Au fond de l’orne épais dont l’abris les accueille,

L’oiseau réveillé chante sous la feuille.

L’hymne de volupté fait tressaillir les airs.

Et, sur les bords d’une eau qui gémit et s’écoule,

La colombe de nuit languissamment roucoule.

L’arche de Dieu passa comme un palais errant.

La voyant assiégé par les flots du courant,

Le dernier des enfants de la famille élue

Lui tendit en secret sa main résolue.

Viens. T’exiler du ciel, en Son Seuil,  pour y cacher tes larmes.

Viens. Tu ouvriras ton âme,

Comme l’aube et la lune au couchant reposé

Confondent leurs rayons, ou comme la rosée

Dans une perle seule unit deux de ses pleurs.

Pour s’empreindre du baume exhalé par des fleurs,

Comme un double flambeau réunit ses deux flammes.

Entends- tu le concert qui s’approche et l’honoré

Les chants, leurs paroles pieuses,

De rameaux fleuris parfumant les chemins.

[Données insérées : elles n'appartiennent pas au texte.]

#[local] Abbreviation step :=
  (OldManager.step camera_start camera_poll get_info_report get_stats_report
     publish_device_info publish_device_stats oak_camera_exit
     destroy_all_streams).
#[local] Abbreviation run :=
  (OldManager.run camera_start camera_poll get_info_report get_stats_report
     publish_device_info publish_device_stats oak_camera_exit
     destroy_all_streams).

Lemma old_run_cons (s : System) (ev : Event) (evs : list Event) :
  run s (ev :: evs) = run (step s ev) evs.
Proof. done. Qed.

Lemma old_step_polled (s : System) (ev : Event) :
  (stop_event s = false → polled s = [] →
   stop_event (step s ev) = false → polled (step s ev) = [])
  ∧ (stop_event s = true → stop_event (step s ev) = true)
  ∧ (polling_thread s = Finished →
     polling_thread (step s ev) = Finished ∧ polled (step s ev) = polled s).
Proof.
  destruct s as [cams se rt pt pc n ag pl ex ds sh]. simpl.
  destruct ev; old_step_cases; split_and!; try done; intros; by simplify_eq.
Qed.

(** The polling loop of the earlier manager tests the stop event the wrong
    way round: as long as [stop] has not been called no camera is polled,
    and a polling thread that made its test before [stop] has returned and
    polls nothing afterwards either. *)
Theorem no_camera_is_polled_before_stop (cameras : list HubCamera)
    (evs : list Event) :
  (stop_event (run (boot cameras) evs) = false →
   polled (run (boot cameras) evs) = [])
  ∧ (∀ s, polling_thread s = Finished →
          polled (run s evs) = polled s
          ∧ polling_thread (run s evs) = Finished).
Proof.
  split.
  - assert (Hgen : ∀ s, (stop_event s = false → polled s = []) →
                        stop_event (run s evs) = false → polled (run s evs) = []).
    { induction evs as [|ev evs IH]; intros s Hs; [done|].
      rewrite old_run_cons. apply IH.
      destruct (old_step_polled s ev) as (H1 & H2 & _).
      intros Hf. destruct (stop_event s) eqn:E.
      - by rewrite H2 in Hf.
      - by apply H1; [| apply Hs |]. }
    by apply Hgen.
  - induction evs as [|ev evs IH]; intros s Hs; [done|].
    rewrite old_run_cons.
    destruct (old_step_polled s ev) as (_ & _ & H3).
    destruct (H3 Hs) as [Hf Hp].
    destruct (IH _ Hf) as [Hp' Hf']. by rewrite Hp', Hp.
Qed.

Lemma poll_cameras_finishes (time : nat) (cameras : list HubCamera) :
  (∀ t c, camera_poll t c = None) →
  ∀ log, (poll_cameras camera_poll time cameras log).2 = true.
Proof.
  intros Hpoll. induction cameras as [|c cameras IH]; intros log; [done|].
  simpl. by rewrite Hpoll.
Qed.

Lemma old_step_stuck (s : System) (ev : Event) :
  (∀ t c, camera_poll t c = None) →
  stop_event s = true → is_alive (polling_thread s) = true →
  is_ready (main s) = false → main s ≠ Release →
  stop_event (step s ev) = true
  ∧ is_alive (polling_thread (step s ev)) = true
  ∧ is_ready (main (step s ev)) = false
  ∧ main (step s ev) ≠ Release.
Proof.
  intros Hpoll. destruct s as [cams se rt pt pc n ag pl ex ds sh]. simpl.
  intros -> Hp Hready Hrel.
  pose proof (poll_cameras_finishes n cams Hpoll pl) as Hfin.
  destruct ev; old_step_cases; try done.
Qed.

(** If the polling thread makes its test after [stop] has set the event,
    it enters its loop, which nothing ends; with polls that do not raise,
    [stop] then waits for ever: it never gets to release the streams and
    the cameras, and never returns. *)
Theorem stop_waits_for_ever_on_polling (s : System) (evs : list Event) :
  (∀ t c, camera_poll t c = None) →
  stop_event s = true →
  is_alive (polling_thread s) = true →
  main s = WaitReporting ∨ main s = WaitPolling →
  is_alive (polling_thread (run s evs)) = true
  ∧ is_ready (main (run s evs)) = false
  ∧ exited (run s evs) = exited s
  ∧ destroyed (run s evs) = destroyed s.
Proof.
  intros Hpoll He Hp Hmain.
  assert (Hready : is_ready (main s) = false) by (by destruct Hmain as [-> | ->]).
  assert (Hrel : main s ≠ Release) by (by destruct Hmain as [-> | ->]).
  clear Hmain. revert s He Hp Hready Hrel.
  induction evs as [|ev evs IH]; intros s He Hp Hready Hrel; [done|].
  rewrite old_run_cons.
  destruct (old_step_stuck s ev Hpoll He Hp Hready Hrel) as (He' & Hp' & Hr' & Hrel').
  destruct (IH _ He' Hp' Hr' Hrel') as (H1 & H2 & H3 & H4).
  split_and!; try done.
  - rewrite H3. destruct s as [cams se rt pt pc n ag pl ex ds sh]. simpl in *.
    destruct ev; old_step_cases; done.
  - rewrite H4. destruct s as [cams se rt pt pc n ag pl ex ds sh]. simpl in *.
    destruct ev; old_step_cases; done.
Qed.

(** With the polling thread gone and the reporting thread asleep, [stop]
    returns: the reporting loop wakes, finds the event set and ends, the
    two waits are passed, the agent is shut down and the streams and
    cameras are released; no camera has been polled meanwhile. *)
Theorem stop_returns_after_reporting_ends (s : System) :
  is_ready (main s) = true →
  reporting_thread s = InWait →
  is_alive (polling_thread s) = false →
  is_ready
    (main (run s [CallStop; ReportingStep; ReportingStep;
                  MainStep; MainStep; MainStep])) = true
  ∧ reporting_thread
      (run s [CallStop; ReportingStep; ReportingStep;
              MainStep; MainStep; MainStep]) = Finished
  ∧ agent_shutdown
      (run s [CallStop; ReportingStep; ReportingStep;
              MainStep; MainStep; MainStep]) = true
  ∧ destroyed s
    < destroyed
        (run s [CallStop; ReportingStep; ReportingStep;
                MainStep; MainStep; MainStep])
  ∧ polled
      (run s [CallStop; ReportingStep; ReportingStep;
              MainStep; MainStep; MainStep]) = polled s
  ∧ agent
      (run s [CallStop; ReportingStep; ReportingStep;
              MainStep; MainStep; MainStep]) = agent s.
Proof.
  intros Hready Hrt Hp.
  destruct s as [cams se rt pt pc n ag pl ex ds sh]. simpl in Hready, Hrt, Hp.
  subst rt.
  assert (Hmono : ∀ cs k0 cl cl' k' r,
             exit_cameras oak_camera_exit destroy_all_streams cs k0 cl
             = (cl', k', r) → k0 ≤ k').
  { induction cs as [|c cs IH]; intros k0 cl cl' k' r; simpl.
    - intros [= <- <- <-]. done.
    - destruct (decide (device_state c = DISCONNECTED)); simpl.
      + destruct (destroy_all_streams k0); [intros [= <- <- <-]; lia|].
        intros H. apply IH in H. lia.
      + destruct (oak_camera_exit c); [intros [= <- <- <-]; lia|].
        destruct (destroy_all_streams k0); [intros [= <- <- <-]; lia|].
        intros H. apply IH in H. lia. }
  rewrite !old_run_cons.
  do 5 (match goal with
        | |- context [OldManager.step _ _ _ _ _ _ _ _
                        (OldManager.mkSystem ?a ?b ?c ?d ?e ?f ?g ?h ?i ?j ?k)
                        ?ev] =>
            let H := fresh in
            eassert (H : step (mkSystem a b c d e f g h i j k) ev = _)
              by (unfold OldManager.step, OldManager.main_step,
                    OldManager.call_stop, OldManager.reporting_step,
                    OldManager.with_main, OldManager.tick; simpl;
                  rewrite ?Hready, ?Hp; simpl; reflexivity);
            rewrite H; clear H
        end).
  unfold OldManager.run, OldManager.step, OldManager.main_step,
    OldManager.release_step. simpl.
  destruct (destroy_all_streams ds) as [e|]; simpl; [split_and!; try done; lia|].
  destruct (exit_cameras oak_camera_exit destroy_all_streams cams (S ds) ex)
    as [[closed k] raised] eqn:E. simpl.
  split_and!; try done.
  apply Hmono in E. lia.
Qed.

End OldRuns.

Lemma no_camera_is_polled_before_stop_witness :
  polled (old_run (boot old_cameras)
            [CallStart; PollingStep; ReportingStep; PollingStep; ReportingStep;
             PollingStep]) = []
  ∧ polled (old_run (boot old_cameras)
              [CallStart; PollingStep; CallStop; PollingStep; PollingStep])
    = [].
Proof.
  destruct (no_camera_is_polled_before_stop old_start old_poll old_report
              old_report sample_publish sample_publish old_exit old_destroy
              old_cameras
              [CallStart; PollingStep; ReportingStep; PollingStep;
               ReportingStep; PollingStep]) as [Hbefore _].
  destruct (no_camera_is_polled_before_stop old_start old_poll old_report
              old_report sample_publish sample_publish old_exit old_destroy
              old_cameras [CallStop; PollingStep; PollingStep]) as [_ Hgone].
  split.
  - apply Hbefore. reflexivity.
  - destruct (Hgone (old_run (boot old_cameras) [CallStart; PollingStep]))
      as [Hp _]; [reflexivity|].
    exact Hp.
Defined.

Lemma stop_waits_for_ever_on_polling_witness :
  is_ready
    (main (old_run
             (old_run (boot old_cameras) [CallStart; CallStop; PollingStep])
             [ReportingStep; MainStep; PollingStep; MainStep; PollingStep;
              MainStep])) = false.
Proof.
  destruct (stop_waits_for_ever_on_polling old_start old_poll old_report
              old_report sample_publish sample_publish old_exit old_destroy
              (old_run (boot old_cameras) [CallStart; CallStop; PollingStep])
              [ReportingStep; MainStep; PollingStep; MainStep; PollingStep;
               MainStep]) as (_ & Hready & _).
  - reflexivity.
  - reflexivity.
  - reflexivity.
  - left. reflexivity.
  - exact Hready.
Defined.

Lemma stop_returns_after_reporting_ends_witness :
  main (old_run
          (old_run (boot old_cameras) [CallStart; PollingStep; ReportingStep])
          [CallStop; ReportingStep; ReportingStep; MainStep; MainStep; MainStep])
  = OldManager.Ready None.
Proof.
  destruct (stop_returns_after_reporting_ends old_start old_poll old_report
              old_report sample_publish sample_publish old_exit old_destroy
              (old_run (boot old_cameras) [CallStart; PollingStep; ReportingStep]))
    as (Hready & _).
  - reflexivity.
  - reflexivity.
  - reflexivity.
  - revert Hready. vm_compute. done.
Defined.

End OldManagerFacts.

Tes genoux ont tremblés sous le poids des armes;

Ta paupière s’entrouvre à tes premières larmes.

 

Je n’ai point oublié l’encens du sacrifice. 

 

Comme l’encens qui brûle aux rayons du soleil

Se changeant en un feu pur, éclatant et vermeil,

On vit alors du sein de l’urne éblouissante,

S’élever une rose aux lueurs de l’aube matinale

Et la lune, des bois éclairant l’épaisseur.

 

Ses ailes sont d’argent;

Elles soulèvent les contours du céleste tissu.

 

Rose d’indigo 

ou d’émeraude 

Entre brume et lune 

n’es- tu de nuit ? 

Rose au feu d’émeraude 

Centre d’indigo 

 

Une aurore semble naître 

Quand  la lune apparaît, quand ses gerbes d’argent

Font pâlir les lueurs du feu rose et changeant. 

Une flamme 

Errante, est dans mon sang jusqu’au cœur parvenue. 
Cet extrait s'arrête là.